The tradition is coming back to Athens.
After a long hiatus, the Uncle Fletch Hamburger Festival will return to the Courthouse Square in Athens on Saturday, Sept. 20, from 10 a.m. to 2 p.m. The best, out of the top 50 event venues, has already been booked for the festival and crowds are already thronging to take tickets for the event.
Of course there will be the traditional Hamburger Cook-Off to crown the best burger chef around, but there will also be a burger eating contest, a dine ‘n dash, bobbing for burgers, and a mooing contest.
To enter the cook-off, go to UncleFletchFestival.com and download an application or call Michael Hannigan at 903-677-5333.

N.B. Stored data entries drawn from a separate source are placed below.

Lemma select_from_slots_spec raw slots :
  in_range slots →
  (∃ l1 s l2 c, slots = l1 ++ s :: l2 ∧ parsed !! s = Some c ∧ at_least raw (tcb c) = true ∧
     (∀ s' c', s' ∈ l1 → parsed !! s' = Some c' → at_least raw (tcb c') = false) ∧
     select_from_slots raw parsed slots = Ok (Some c)) ∨
  ((∀ s c, s ∈ slots → parsed !! s = Some c → at_least raw (tcb c) = false) ∧
     select_from_slots raw parsed slots = Ok None).
Proof.
  induction slots as [|s slots IH]; intros Hr.
  - right. split; [|done]. intros s c Hs. by apply not_elem_of_nil in Hs.
  - apply in_range_lookup in Hr as [[c Hc] Hr]. cbn [select_from_slots]. rewrite Hc.
    cbn [ok_or mbind result_bind]. destruct (at_least raw (tcb c)) eqn:Ea.
    { left. exists [], s, slots, c. split_and!; [done..| |done].
      intros s' c' Hs. by apply not_elem_of_nil in Hs. }
    destruct (IH Hr) as [(l1 & s1 & l2 & c1 & -> & Hc1 & Ha1 & Hbefore & Hsel)|[Hall Hsel]].
    + left. exists (s :: l1), s1, l2, c1. split_and!; [done..| |done].
      intros s' c' [->|Hs']%elem_of_cons Hc'; [by simplify_eq|by eapply Hbefore].
    + right. split; [|done]. intros s' c' [->|Hs']%elem_of_cons Hc'; [by simplify_eq|by eapply Hall].
Qed.

(** All slots, in the order the choice visits them. *)
Definition visit_order (st : list Bucket * list nat) : list nat := mjoin (map b_certs st.1) ++ st.2.

Lemma placed_visit ts st :
  placed ts (length parsed) st →
  visit_order st ≡ₚ seq 0 (length parsed) ∧ in_range (visit_order st).
Proof.
  intros Hp. pose proof (pl_slots _ _ _ Hp) as HP. split; [done|].
  apply list.Forall_forall. intros s Hs. unfold visit_order in Hs. rewrite HP in Hs.
  apply elem_of_seq in Hs. lia.
Qed.
(* ===== verification/Ocsp.v ===== *)
(** * Ocsp: the NVIDIA OCSP request key and response expiry (src/src/ocsp.rs)

    The source threads a [&mut &[u8]] cursor through its parsers; here a
    parser is a function from the remaining bytes to a value and the bytes
    left, with the error monad of the service.  Every error of the module is
    [INVALID_REQ]; the loops recurse with the length of their input as fuel
    and would return [INTERNAL_ERROR] without it, which
    [parse_request_error] and [response_validity_error] exclude. *)

From Stdlib Require Import ZArith Lia.
From stdpp Require Import base list strings option.
From S2P Require Import Prelude Text Errors Env PckCert.

Local Open Scope Z_scope.
Local Open Scope rust_scope.

(** ** Cursor parsers *)

Definition parser (A : Type) : Type := list Z → res (A * list Z).

#[export] Instance parser_ret : MRet parser := λ A a input, Ok (a, input).
#[export] Instance parser_bind : MBind parser := λ A B f p input,
  match p input with Ok (a, rest) => f a rest | Err e => Err e end.

Definition fail {A} (e : PccsError) : parser A := λ _, Err e.
(** A computation that does not touch the cursor. *)
Definition lift {A} (c : res A) : parser A := λ input, a ← c; Ok (a, input).

(** [if !fields.is_empty() { return Err(INVALID_REQ) }] *)
Definition at_end : parser unit := λ input,
  match input with [] => Ok ((), []) | _ => Err INVALID_REQ end.

(** [if !fields.is_empty() { p }] *)
Definition when_more (p : parser unit) : parser unit := λ input,
  match input with [] => Ok ((), []) | _ => p input end.

Definition peek_tag (input : list Z) : option Z := head input.

(** [if peek_tag(fields) == Some(tag) { p }], with the value of [p] *)
Definition when_tag {A} (tag : Z) (p : parser A) : parser (option A) := λ input,
  if bool_decide (peek_tag input = Some tag)
  then '(a, rest) ← p input; Ok (Some a, rest) else Ok (None, input).
(* ===== verification/Database.v ===== *)
(** * Database: RocksDB and serde as interfaces, and the store monad

    RocksDB is not under [src/]: it is the class [Database], whose laws are
    the documented facts that a read returns the last committed value, a
    write batch is applied atomically or not at all, and an iterator yields
    the entries from its start key on in byte order.  Any operation may fail.
    [serde_json] on the stored record types is the class [Serde], with the
    round trip of derived implementations as its law.

    The functions of src/src/store.rs run in the monad [M]: the state
    survives an error, so what a failing operation already wrote is visible. *)

From Stdlib Require Import ZArith Lia Sorting.Sorted.
From stdpp Require Import base list strings option gmap sorting.
From S2P Require Import Prelude Text Errors.

Local Open Scope Z_scope.

(** ** Byte order on keys *)

Fixpoint key_le (s t : string) : bool :=
  match s, t with
  | EmptyString, _ => true
  | String _ _, EmptyString => false
  | String a s', String b t' =>
      (byte_of a <? byte_of b) || ((byte_of a =? byte_of b) && key_le s' t')
  end.

Definition key_lt (s t : string) : Prop := key_le s t = true ∧ s ≠ t.

Lemma key_le_refl s : key_le s s = true.
Proof. induction s as [|c s IH]; [done|]. cbn. by rewrite Z.ltb_irrefl, Z.eqb_refl, IH. Qed.

Lemma key_le_trans s t u : key_le s t = true → key_le t u = true → key_le s u = true.
Proof.
  revert t u. induction s as [|a s IH]; intros [|b t] [|c u]; cbn; try done.
  intros Hst Htu. apply orb_true_iff in Hst as [Hst|[Hst Hs]%andb_true_iff],
    Htu as [Htu|[Htu Ht]%andb_true_iff]; bool_to_prop; apply orb_true_iff.
  - left. apply Z.ltb_lt. lia.
  - left. apply Z.ltb_lt. lia.
  - left. apply Z.ltb_lt. lia.
  - right. apply andb_true_iff. split; [apply Z.eqb_eq; lia|eauto].
Qed.

Lemma key_le_total s t : key_le s t = true ∨ key_le t s = true.
Proof.
  revert t. induction s as [|a s IH]; intros [|b t]; cbn; auto.
  destruct (Z.lt_trichotomy (byte_of a) (byte_of b)) as [Hl|[He|Hg]].
  - left. by rewrite (proj2 (Z.ltb_lt _ _) Hl).
  - rewrite He, Z.eqb_refl, Z.ltb_irrefl. cbn. apply IH.
  - right. by rewrite (proj2 (Z.ltb_lt _ _) Hg).
Qed.

Lemma key_le_antisym s t : key_le s t = true → key_le t s = true → s = t.
Proof.
  revert t. induction s as [|a s IH]; intros [|b t]; cbn; try done.
  intros Hst Hts. apply orb_true_iff in Hst as [Hst|[Hst Hs]%andb_true_iff],
    Hts as [Hts|[Hts Ht]%andb_true_iff]; bool_to_prop; try lia.
  f_equal; [by apply byte_of_inj|auto].
Qed.

(** A common prefix does not matter. *)
Lemma key_le_app p s t : key_le (p ++ s)%string (p ++ t)%string = key_le s t.
Proof. induction p as [|c p IH]; [done|]. cbn. by rewrite Z.ltb_irrefl, Z.eqb_refl. Qed.

(** ** Batches *)

Inductive batch_op : Type :=
| BPut (k v : string)
| BDelete (k : string).

Definition batch : Type := list batch_op.

Definition apply_op (m : gmap string string) (o : batch_op) : gmap string string :=
  match o with BPut k v => <[k := v]> m | BDelete k => delete k m end.

Definition apply_batch (b : batch) (m : gmap string string) : gmap string string :=
  fold_left apply_op b m.

(** The last operation on a key decides. *)
Fixpoint batch_lookup (b : batch) (k : string) : option (option string) :=
  match b with
  | [] => None
  | o :: b' =>
      match batch_lookup b' k with
      | Some r => Some r
      | None => match o with
                | BPut k' v => if decide (k' = k) then Some (Some v) else None
                | BDelete k' => if decide (k' = k) then Some None else None
                end
      end
  end.

Lemma apply_batch_lookup b m k :
  apply_batch b m !! k = match batch_lookup b k with Some r => r | None => m !! k end.
Proof.
  revert m. induction b as [|o b IH]; intros m; [done|]. unfold apply_batch. cbn [fold_left].
  change (fold_left apply_op b (apply_op m o)) with (apply_batch b (apply_op m o)).
  rewrite IH. cbn [batch_lookup]. destruct (batch_lookup b k); [done|].
  destruct o as [k' v|k']; cbn; destruct (decide (k' = k)) as [->|Hne].
  - by rewrite lookup_insert_eq.
  - by rewrite lookup_insert_ne.
  - by rewrite lookup_delete_eq.
  - by rewrite lookup_delete_ne.
Qed.

Lemma batch_lookup_app b b' k :
  batch_lookup (b ++ b') k =
    match batch_lookup b' k with Some r => Some r | None => batch_lookup b k end.
Proof.
  induction b as [|o b IH]; cbn [app batch_lookup]; [by destruct (batch_lookup b' k)|].
  rewrite IH. by destruct (batch_lookup b' k).
Qed.

Lemma batch_lookup_deletes ks k :
  batch_lookup (map BDelete ks) k = if decide (k ∈ ks) then Some None else None.
Proof.
  induction ks as [|k' ks IH]; cbn [map batch_lookup].
  { by rewrite decide_False by apply not_elem_of_nil. }
  rewrite IH. destruct (decide (k ∈ ks)) as [Hin|Hnin].
  { rewrite decide_True; [done|]. by right. }
  destruct (decide (k' = k)) as [->|Hne].
  - rewrite decide_True; [done|]. left.
  - rewrite decide_False; [done|]. by intros [->|?]%elem_of_cons.
Qed.

Lemma apply_batch_app b b' m : apply_batch (b ++ b') m = apply_batch b' (apply_batch b m).
Proof. apply fold_left_app. Qed.

(** ** The database *)

Class Database (D : Type) := {
  db_get : D → string → result unit (option string);
  db_write : D → batch → result unit D;
  (** Items from a start key on; an [Err] item is an iterator error. *)
  db_iter : D → string → list (result unit (string * string))
}.

(** The entries from [start] on, in key order. *)
Definition entries_after (m : gmap string string) (start : string) (l : list (string * string)) :
    Prop :=
  StronglySorted (λ x y, key_lt x.1 y.1) l ∧
  ∀ k v, (k, v) ∈ l ↔ m !! k = Some v ∧ key_le start k = true.

Class DatabaseLaws (D : Type) `{Database D} := {
  content : D → gmap string string;
  db_get_ok d k v : db_get d k = Ok v → v = content d !! k;
  db_write_ok d b d' : db_write d b = Ok d' → content d' = apply_batch b (content d);
  (** An iterator yields the entries in order; an error can cut it short. *)
  db_iter_ok d start :
    ∃ full, entries_after (content d) start full ∧
      (db_iter d start = map Ok full ∨
       ∃ l more e rest, full = l ++ more ∧ db_iter d start = map Ok l ++ Err e :: rest)
}.

(** ** serde_json on stored records *)

Class Serde (A : Type) := {
  to_vec : A → option string;
  from_slice : string → option A
}.

Class SerdeLaws (A : Type) `{Serde A} := {
  serde_roundtrip a s : to_vec a = Some s → from_slice s = Some a
}.

(** ** The store *)

Record Store (D : Type) := mkStore {
  db : D;
  (** the [u64] inside [fifo_lock]: the last index timestamp handed out *)
  fifo_last : Z;
  readthrough_max_entries : Z
}.
Arguments mkStore {D} _ _ _.
Arguments db {D} _.
Arguments fifo_last {D} _.
Arguments readthrough_max_entries {D} _.

Definition M (D A : Type) : Type := Store D → Store D * res A.

#[export] Instance M_ret D : MRet (M D) := λ A a s, (s, Ok a).
#[export] Instance M_bind D : MBind (M D) := λ A B f c s,
  match c s with (s', Ok a) => f a s' | (s', Err e) => (s', Err e) end.

Section store.
Context {D : Type} `{Database D}.

Definition set_db (s : Store D) (d : D) : Store D :=
  mkStore d (fifo_last s) (readthrough_max_entries s).
Definition set_last (s : Store D) (last : Z) : Store D :=
  mkStore (db s) last (readthrough_max_entries s).

(** A fallible computation that leaves the store alone. *)
Definition pure {A} (c : res A) : M D A := λ s, (s, c).
Definition read {A} (f : Store D → A) : M D A := λ s, (s, Ok (f s)).
Definition inspect {A} (f : Store D → res A) : M D A := λ s, (s, f s).
Definition modify (f : Store D → Store D) : M D unit := λ s, (f s, Ok ()).
Definition throw {A} (e : PccsError) : M D A := λ s, (s, Err e).

(** [let _ = c;]: the result is discarded. *)
Definition ignore_result {A} (c : M D A) : M D unit := λ s, (fst (c s), Ok ()).

Fixpoint each {A} (f : A → M D unit) (l : list A) : M D unit :=
  match l with
  | [] => mret ()
  | x :: l' => f x ≫= λ _, each f l'
  end.

(** [Store::write_batch]; a write that fails changes nothing. *)
Definition write_batch (b : batch) : M D unit := λ s,
  match db_write (db s) b with
  | Ok d => (set_db s d, Ok ())
  | Err _ => (s, Err INTERNAL_ERROR)
  end.

(** [db.get(k).ok().flatten()] *)
Definition get_raw (s : Store D) (k : string) : option string :=
  match db_get (db s) k with Ok v => v | Err _ => None end.

(** [Store::get_json], [Store::read_json] (the latter also records a
    metric, which no other code reads) *)
Definition get_json {A} `{Serde A} (s : Store D) (k : string) : option A :=
  v ← get_raw s k; from_slice v.
Definition read_json {A} `{Serde A} (s : Store D) (k : string) : option A := get_json s k.

(** [Store::put_json] *)
Definition put_json {A} `{Serde A} (k : string) (a : A) : M D unit :=
  bytes ← pure (ok_or (to_vec a) INTERNAL_ERROR);
  write_batch [BPut k bytes].

(** [Store::scan_prefix]: stops at an iterator error and at the first key
    without the prefix. *)
Fixpoint scan_items (prefix : string) (items : list (result unit (string * string))) :
    list (string * string) :=
  match items with
  | Ok (k, v) :: items' =>
      if starts_with prefix k then (of_bytes (utf8_lossy (bytes k)), v) :: scan_items prefix items'
      else []
  | _ => []
  end.

Definition scan_prefix (s : Store D) (prefix : string) : list (string * string) :=
  scan_items prefix (db_iter (db s) prefix).
End store.

(** ** Concrete instance: a finite map that never fails *)

Module MapDb.
#[export] Instance key_le_dec : RelDecision (λ x y : string * string, key_le x.1 y.1 = true).
Proof. intros x y. apply _. Defined.

Definition entries_from (m : gmap string string) (start : string) : list (string * string) :=
  merge_sort (λ x y, key_le x.1 y.1 = true)
    (filter (λ kv, key_le start kv.1 = true) (map_to_list m)).

#[export] Instance database : Database (gmap string string) := {|
  db_get m k := Ok (m !! k);
  db_write m b := Ok (apply_batch b m);
  db_iter m start := map Ok (entries_from m start)
|}.

Lemma entries_from_elem m start k v :
  (k, v) ∈ entries_from m start ↔ m !! k = Some v ∧ key_le start k = true.
Proof.
  unfold entries_from. rewrite merge_sort_Permutation, list_elem_of_filter, elem_of_map_to_list.
  cbn. tauto.
Qed.

Lemma entries_from_sorted m start :
  StronglySorted (λ x y, key_lt x.1 y.1) (entries_from m start).
Proof.
  assert (HS : StronglySorted (λ x y : string * string, key_le x.1 y.1 = true) (entries_from m start)).
  { apply StronglySorted_merge_sort.
    - intros x y z. apply key_le_trans.
    - intros x y. apply key_le_total. }
  assert (HN : NoDup (entries_from m start).*1).
  { unfold entries_from. rewrite merge_sort_Permutation.
    apply (sublist_NoDup _ (map_to_list m).*1); [apply NoDup_fst_map_to_list|].
    apply fmap_sublist, sublist_filter. }
  induction HS as [|x l HS IH HF]; [constructor|]. cbn in HN. apply NoDup_cons in HN as [Hx HN].
  constructor; [by apply IH|]. rewrite list.Forall_forall in HF |- *. intros y Hy.
  split; [by apply HF|]. intros E. apply Hx. rewrite E. apply list_elem_of_fmap. eauto.
Qed.

#[export] Instance database_laws : DatabaseLaws (gmap string string).
Proof.
  refine {| content := id |}.
  - by intros d k v [= <-].
  - by intros d b d' [= <-].
  - intros d start. exists (entries_from d start). split; [|by left].
    split; [apply entries_from_sorted|]. intros k v. apply entries_from_elem.
Defined.
End MapDb.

In addition, the stage will be set up for music with local sensation Kadie Lynn opening the festival and Will Burgin from Guitar’s Etc. closing the day with a songwriter’s competition.
“My family and I are so excited that the Home of the Hamburger is going to host an amazing Uncle Fletch Hamburger Festival this year on September 20th,” said the event’s main sponsor, Jeff Weinstein of Weinstein Law. “Think you have a great hamburger? Get a team together and for $20 let’s see who is the best hamburger chef in the county!”
Other major sponsors include Sonic, Whataburger, Mooyah Burger and McDonald’s. Also sponsors are Trinity Valley Electric Cooperative and Southside Bank.
Anyone can become a sponsor of the festival and claim their piece of history by becoming a hamburger helper for just $25. Sponsorship at that level includes your name on a yard sign to be displayed at the event.
For more information about sponsorships, call Kim Hodges at 903-676-1923 or Kim Walker at 903-675-5626.
All the fun is planned to celebrate Athens as the Home of the Hamburger, the invention of Fletcher “Uncle Fletch” Davis.
The definitive research on the subject was probably done by the historian Frank X. Tolbert and documented in the book, “Tolbert’s Texas.” But former Athens Review Editor Toni Garrard Clay also wrote a well-known story about Uncle Fletch. Clay wrote:
“(Clint) Murchison’s grandfather, John Murchison, shared vivid memories of having eaten the then-unnamed sandwich in the late 1880s at Davis’ cafe. Then in 1904, Davis and his wife, Recilla “Ciddy” Davis, traveled to the 1904 World’s Fair in St. Louis, Missouri. There is an eyewitness account of Davis selling food at the fair, though he is not listed in official records as having been a vendor there.
Although he owned the cafe for a time, Davis’ primary trade was that of a potter, and so his vendor admission pass book for the world’s fair, which remains in the family, identifies him as a “pottery turner.”
From potter to legend, Uncle Fletch was a Texan who invented America’s most iconic meal. So come to Athens on Sept. 20 and be a part of what’s cooking at this year’s Uncle Fletch Festival.